Monday, 18 May 2015

The Conversation

As i waited for the long line of peak office time cars, bikes, rickshaws, chartered buses to recede so that i could cross the road to the shopping complex on the other side, i noticed her.
A frail old woman trying to cross the road, then hobbling back as a biker almost drove over her. Instinctively and inconspicously, i moved to her side to protect her from the surging traffic and help her cross over. She noticed me by her side and asked if i was also going to the market and if i could help her cross. As the traffic slackened a couple of minutes later, i held her by the shoulders and indicated to the car drivers on both sides to slow down. On the other side of the road as i gave her my hand to get on the footpath, she thanked me gratefully. I asked her if she wanted to buy some milk from the Mother Dairy and offered to buy it for her. Panting due to the effort of walking, she told me that she had to get milk as well as vegetables. As we crossed another road, i held her steady on the potholed road and gestured to the car drivers to wait a few seconds.
Very politely, i queried why she didn't get grocery, milk and veggies etc delivered from the store inside the society itself, she said that she didn't have any phone. I don't know what came over the lady suddenly, she started confiding in me how her son and daughter-in-law were troubling her. In a feeble voice, she spoke about her illnesses, her childhood, her parents and her happy and comfortable life with her husband of 48 years. She told me how loving and caring her son was in his childhood and what hopes they had from him. But after his marriage, circumstances changed.....he started pestering the mother for disposing off their properties and giving him the money. Her thoughts were all muddled up.....but she spoke quite coherently.

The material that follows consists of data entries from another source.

Lemma native_product p tokenBuy msg f (s s' : SwapState S) u :
  swapTokenNativeToken p tokenBuy msg s = (Ok u, s') →
  CalculateTokenToBuy p (Mt_SoldTokenAmount msg) (Denom (Mt_MinBoughtTokenAmount msg)) f
    = Ok tokenBuy →
  0 ≤ f ≤ OneDec → 0 ≤ Amount (Mt_SoldTokenAmount msg) →
  0 < Amount (QuotePooledCoin p) → 0 < Amount (BasePooledCoin p) →
  ∃ q', sw_pairs s' = <[MsgTokenToToken_pair msg := q']> (sw_pairs s) ∧ pool_grows p q'.
Proof.
  intros (q' & Hq & Ha)%swapTokenNativeToken_pair HC Hf Hs HQ HB. exists q'. split; [done|].
  unfold CalculateTokenToBuy in HC. cbv zeta in Ha. unfold pool_grows.
  pose proof (input_with_fee_bounds (Amount (Mt_SoldTokenAmount msg)) f Hs Hf) as Hw.
  case_decide; destruct Ha as [-> ->]; apply outcome_bind_Ok in HC as (a & Hp & HC);
    apply GetInputPrice_Ok in Hp as [_ Hp]; apply NewDecCoinFromDec_Ok in HC as (_ & _ & ->);
    cbn [Amount]; apply (price_bound _ _ _ _ _ Hw) in Hp as [? ?]; try done; nia.
Qed.

Lemma native_recipient modaddr p tokenBuy msg (s s' : SwapState S) u d :
  swapTokenNativeToken p tokenBuy msg s = (Ok u, s') →
  ck_modaddr SwapModuleName = Some modaddr → ck_Blacklisted modaddr = true →
  d ≠ Denom (Mt_SoldTokenAmount msg) →
  ck_balance (sw_coins s') (Mt_Recipient msg) d
  = ck_balance (sw_coins s) (Mt_Recipient msg) d + amount_of [tokenBuy] d.
Proof.
  intros (m & c1 & q & Hm & Hb & K1 & K2 & _)%swapTokenNativeToken_Ok Hm' Hbl Hd.
  rewrite Hm' in Hm. injection Hm as <-. assert (Mt_Recipient msg ≠ modaddr) by congruence.
  rewrite (kmove_in _ _ _ _ _ d K2) by done. rewrite (km_balance _ _ _ _ _ K1).
  assert (amount_of [Mt_SoldTokenAmount msg] d = 0) as Hz.
  { rewrite amount_of_one. destruct (String.eqb_spec (Denom (Mt_SoldTokenAmount msg)) d); congruence. }
  unfold at_addr. rewrite Hz. repeat case_decide; lia.
Qed.

(** A pair that does not exist directly is routed only between two
    denominations other than the native one. *)
Lemma router_not_native msg p1 p2 (s : SwapState S) :
  sw_pairs s !! MsgTokenToToken_pair msg = None →
  sw_pairs s !! GetSwapTokenPairName (Denom (Mt_SoldTokenAmount msg)) DefaultBondDenom = Some p1 →
  sw_pairs s !! GetSwapTokenPairName (Denom (Mt_MinBoughtTokenAmount msg)) DefaultBondDenom
    = Some p2 →
  Denom (Mt_SoldTokenAmount msg) ≠ DefaultBondDenom ∧
  Denom (Mt_MinBoughtTokenAmount msg) ≠ DefaultBondDenom.
Proof.
  unfold MsgTokenToToken_pair. intros Hn H1 H2. split; intros E1.
  - rewrite E1 in Hn. congruence.
  - rewrite E1, GetSwapTokenPairName_comm in Hn. congruence.
Qed.

Lemma query_reserves (p : SwapTokenPair) (s : SwapState S) :
  Amount (BasePooledCoin p) ≠ 0 → Amount (QuotePooledCoin p) ≠ 0 →
  checkReserves p s = (Ok (), s).
Proof.
  intros H1 H2. unfold checkReserves. rewrite !DecCoin_IsZero_eq.
  destruct (Z.eqb_spec (Amount (BasePooledCoin p)) 0); [done|].
  by destruct (Z.eqb_spec (Amount (QuotePooledCoin p)) 0).
Qed.

(** A swap never shrinks a pool: after a successful swap message, direct
    or routed over the native token, every pool that had both reserves
    positive still has, and the product of its reserves is at least what it
    was, for any fee rate between 0 and 1. *)
Theorem swap_pools_grow t msg (s s' : SwapState S) u name p :
  handleMsgTokenToToken t msg s = (Ok u, s') → MsgTokenToToken_ValidateBasic msg = Ok () →
  0 ≤ sw_feeRate s ≤ OneDec →
  sw_pairs s !! name = Some p → 0 < Amount (QuotePooledCoin p) → 0 < Amount (BasePooledCoin p) →
  (∀ n q, sw_pairs s !! n = Some q →
     0 ≤ Amount (QuotePooledCoin q) ∧ 0 ≤ Amount (BasePooledCoin q)) →
  ∃ p', sw_pairs s' !! name = Some p' ∧ pool_grows p p'.
Proof.
  intros H1 V Hf Hname HQ HB Hall. pose proof (swap_valid_names _ V) as (_ & _ & Hs).
  assert (∀ n q (s1 : SwapState S), sw_pairs s1 = <[n := q]> (sw_pairs s) →
    (∀ r, sw_pairs s !! n = Some r → pool_grows r q) →
    ∃ p', sw_pairs s1 !! name = Some p' ∧ pool_grows p p') as Hone.
  { intros n q s1 -> Hg. destruct (decide (n = name)) as [->|].
    - exists q. rewrite lookup_insert, decide_True by done. eauto.
    - exists p. rewrite lookup_insert_ne by done. split; [done|]. by split_and!. }
  unfold handleMsgTokenToToken in H1. apply M_bind_Ok in H1 as (o & s1 & H2 & H1).
  apply gets_Ok in H2 as [-> ->].
  destruct (sw_pairs s !! MsgTokenToToken_pair msg) as [p0|] eqn:Hp.
  - apply swapToken_Ok in H1 as (p' & tb & Hp' & _ & Hb0 & Hq0 & HC & _ & _ & H1).
    destruct (Hall _ _ Hp'). rewrite Hp in Hp'. injection Hp' as <-.
    destruct (native_product _ _ _ _ _ _ _ H1 HC Hf) as (q & Hq & Hg); [lia..|].
    apply (Hone _ _ _ Hq). congruence.
  - apply swapTokenByRouter_Ok in H1
      as (p1 & p2 & nt & tb & s1 & u1 & Hp1 & Hp2 & [R1 R2] & [R3 R4] & C1 & C2 & _ & _ & _ & N1 & N2).
    destruct (router_not_native msg p1 p2 s Hp Hp1 Hp2) as [D1 D2].
    destruct (Hall _ _ Hp1), (Hall _ _ Hp2). destruct (CalculateTokenToBuy_denom _ _ _ _ _ C1).
    destruct (native_product _ _ _ _ _ _ _ N1 C1 Hf) as (q1 & Hq1 & Hg1); [cbn;lia..|].
    destruct (native_product _ _ _ _ _ _ _ N2 C2 Hf) as (q2 & Hq2 & Hg2); [cbn;lia..|].
    destruct (router_names msg nt) as (E1 & E2 & E3); [done|done|].
    rewrite E1 in Hq1. rewrite E2 in Hq2.
    destruct (decide (GetSwapTokenPairName (Denom (Mt_MinBoughtTokenAmount msg))
      DefaultBondDenom = name)) as [<-|Hn].
    + exists q2. rewrite Hq2, lookup_insert, decide_True by done. split; [done|]. congruence.
    + rewrite Hq2, lookup_insert_ne by done. apply (Hone _ _ _ Hq1). congruence.
Qed.

Lemma GetSwapTokenPair_run name p (s : SwapState S) :
  sw_pairs s !! name = Some p → GetSwapTokenPair name s = (Ok p, s).
Proof. intros Hp. unfold GetSwapTokenPair, mbind, M_bind, gets. by rewrite Hp. Qed.

Lemma amount_of_denom c d : Denom c = d → amount_of [c] d = Amount c.
Proof. intros <-. rewrite amount_of_one. by rewrite String.eqb_refl. Qed.
Lemma amount_of_other c d : Denom c ≠ d → amount_of [c] d = 0.
Proof. intros Hd. rewrite amount_of_one. by destruct (String.eqb_spec (Denom c) d). Qed.

(** C34: the quote is what a trader gets: when a valid swap message succeeds,
    [queryBuyAmount] asked before it returns an amount that is at least the
    minimum of the message, and the recipient's balance of the bought
    denomination grows by exactly that amount, on the direct and on the routed
    path. *)
Theorem swap_pays_quote modaddr t msg (s s' : SwapState S) u :
  ck_modaddr SwapModuleName = Some modaddr → ck_Blacklisted modaddr = true →
  MsgTokenToToken_ValidateBasic msg = Ok () → handleMsgTokenToToken t msg s = (Ok u, s') →
  let bought := Denom (Mt_MinBoughtTokenAmount msg) in
  ∃ out, queryBuyAmount bought (Mt_SoldTokenAmount msg) s = (Ok out, s) ∧
  Amount (Mt_MinBoughtTokenAmount msg) ≤ out ∧
  ck_balance (sw_coins s') (Mt_Recipient msg) bought
  = ck_balance (sw_coins s) (Mt_Recipient msg) bought + out.
Proof.
  intros Hm Hb V H1 bought. pose proof (swap_valid_names _ V) as (V1 & V2 & Hs).
  pose proof (swap_denoms _ V) as (_ & _ & Hne).
  unfold handleMsgTokenToToken in H1. apply M_bind_Ok in H1 as (o & s1 & H2 & H1).
  apply gets_Ok in H2 as [-> ->]. unfold queryBuyAmount. fold bought in V2 |- *.
  rewrite V2, V1. do 2 erewrite M_bind_run by reflexivity.
  do 2 (erewrite M_bind_run by (unfold gets; reflexivity)).
  rewrite GetSwapTokenPairName_comm.
  change (GetSwapTokenPairName bought (Denom (Mt_SoldTokenAmount msg)))
    with (MsgTokenToToken_pair msg).
  destruct (sw_pairs s !! MsgTokenToToken_pair msg) as [p|] eqn:Hp.
  - apply swapToken_Ok in H1 as (p' & tb & Hp' & _ & Hb0 & Hq0 & HC & _ & Hmin & H1).
    rewrite Hp in Hp'. injection Hp' as <-. exists (Amount tb).
    cbv beta iota. erewrite M_bind_run by by apply query_reserves.
    erewrite M_bind_run by (apply lift_Ok; split; [exact HC|reflexivity]).
    split; [done|]. split; [done|]. rewrite (native_recipient modaddr _ _ _ _ _ _ _ H1) by done.
    apply CalculateTokenToBuy_denom in HC as [Hd _]. by rewrite amount_of_denom.
  - apply swapTokenByRouter_Ok in H1
      as (p1 & p2 & nt & tb & s1 & u1 & Hp1 & Hp2 & [R1 R2] & [R3 R4] & C1 & C2 & _ & _ & Hmin & N1 & N2).
    destruct (router_not_native msg p1 p2 s Hp Hp1 Hp2) as [D1 D2]. exists (Amount tb).
    cbv beta iota. erewrite M_bind_run by exact (GetSwapTokenPair_run _ _ _ Hp1).
    erewrite M_bind_run by by apply query_reserves.
    erewrite M_bind_run by exact (GetSwapTokenPair_run _ _ _ Hp2).
    erewrite M_bind_run by by apply query_reserves.
    erewrite M_bind_run by (apply lift_Ok; split; [exact C1|reflexivity]).
    erewrite M_bind_run by (apply lift_Ok; split; [exact C2|reflexivity]).
    split; [done|]. split; [done|].
    apply CalculateTokenToBuy_denom in C1 as [Hd1 _], C2 as [Hd2 _].
    pose proof (native_recipient modaddr _ _ _ _ _ _ bought N2 Hm Hb) as B2.
    pose proof (native_recipient modaddr _ _ _ _ _ _ bought N1 Hm Hb) as B1.
    cbn [set_Sold set_MinBought Mt_SoldTokenAmount Mt_Recipient] in B1, B2.
    unfold bought in *. rewrite B2, B1, (amount_of_denom tb), (amount_of_other nt) by congruence.
    lia.
Qed.

(** A routed swap to somebody else takes the native token twice: the
    first step pays it to the recipient, the second takes it from the sender.
    The recipient keeps the native coins besides the bought ones, and the
    sender loses native coins that the message never mentions. *)
Theorem router_charges_sender modaddr t msg (s s' : SwapState S) u :
  ck_modaddr SwapModuleName = Some modaddr → ck_Blacklisted modaddr = true →
  MsgTokenToToken_ValidateBasic msg = Ok () →
  sw_pairs s !! MsgTokenToToken_pair msg = None →
  Mt_Sender msg ≠ Mt_Recipient msg → Mt_Sender msg ≠ modaddr →
  handleMsgTokenToToken t msg s = (Ok u, s') →
  ∃ native, 0 < native ∧
  ck_balance (sw_coins s') (Mt_Sender msg) DefaultBondDenom
  = ck_balance (sw_coins s) (Mt_Sender msg) DefaultBondDenom - native ∧
  ck_balance (sw_coins s') (Mt_Recipient msg) DefaultBondDenom
  = ck_balance (sw_coins s) (Mt_Recipient msg) DefaultBondDenom + native.
Proof.
  intros Hm Hb V Hp Hsr Hsm H1. unfold handleMsgTokenToToken in H1.
  apply M_bind_Ok in H1 as (o & s1 & H2 & H1). apply gets_Ok in H2 as [-> ->]. rewrite Hp in H1.
  apply swapTokenByRouter_Ok in H1
    as (p1 & p2 & nt & tb & s1 & u1 & Hp1 & Hp2 & _ & _ & C1 & C2 & Hnz & _ & _ & N1 & N2).
  destruct (router_not_native msg p1 p2 s Hp Hp1 Hp2) as [D1 D2].
  apply CalculateTokenToBuy_denom in C1 as [Hd1 Hnn], C2 as [Hd2 _].
  exists (Amount nt). split; [lia|].
  apply swapTokenNativeToken_Ok in N1 as (m1 & c1 & q1 & Hm1 & Hb1 & K1 & K2 & _).
  apply swapTokenNativeToken_Ok in N2 as (m2 & c2 & q2 & Hm2 & Hb2 & K3 & K4 & _).
  cbn [set_Sold set_MinBought Mt_SoldTokenAmount Mt_Recipient Mt_Sender] in *.
  rewrite Hm in Hm1, Hm2. injection Hm1 as <-. injection Hm2 as <-.
  assert (Mt_Recipient msg ≠ modaddr) by congruence.
  rewrite !(km_balance _ _ _ _ _ K4), !(km_balance _ _ _ _ _ K3), !(km_balance _ _ _ _ _ K2),
    !(km_balance _ _ _ _ _ K1). unfold at_addr.
  rewrite (amount_of_denom nt), (amount_of_other tb), (amount_of_other (Mt_SoldTokenAmount msg))
    by congruence.
  repeat case_decide; try congruence; lia.
Qed.

End SwapTrades.

(** ** Liquidity *)

Section SwapLiquidity.
Context {S : Type} `{CoinKeeperLaws S}.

I was a bit embarrassed to hear all this, a stranger as i was for the lady although we happen to reside in the same society. With vehicles screeching and honking all around, i couldn't hear all that she kept on babbling but her tearfilled eyes conveyed her inner turmoil and predicament. I wished to move away, having reached her till the Mother Dairy booth, but the despondence in her eyes held me back. I stayed with her a few more minutes till she fell silent, except for the heavy breathing. Gently, i asked her if she wanted me to wait for her, but she politely declined my offer. 'It is my destiny, i have to bear it.' I told her to take a rickshaw home and moved towards the market in a pensive mood.
Generation gap, communication gap, lack of mutual understanding and tolerance, too many expectations from children, different aspirations and lifestyle, acceptance of disagreements as part of life.......that brief conversation with the gloomy lady-or rather her monologue left me wondering........what is it that makes parents and children drift so far apart that life becomes hell.....perhaps for both!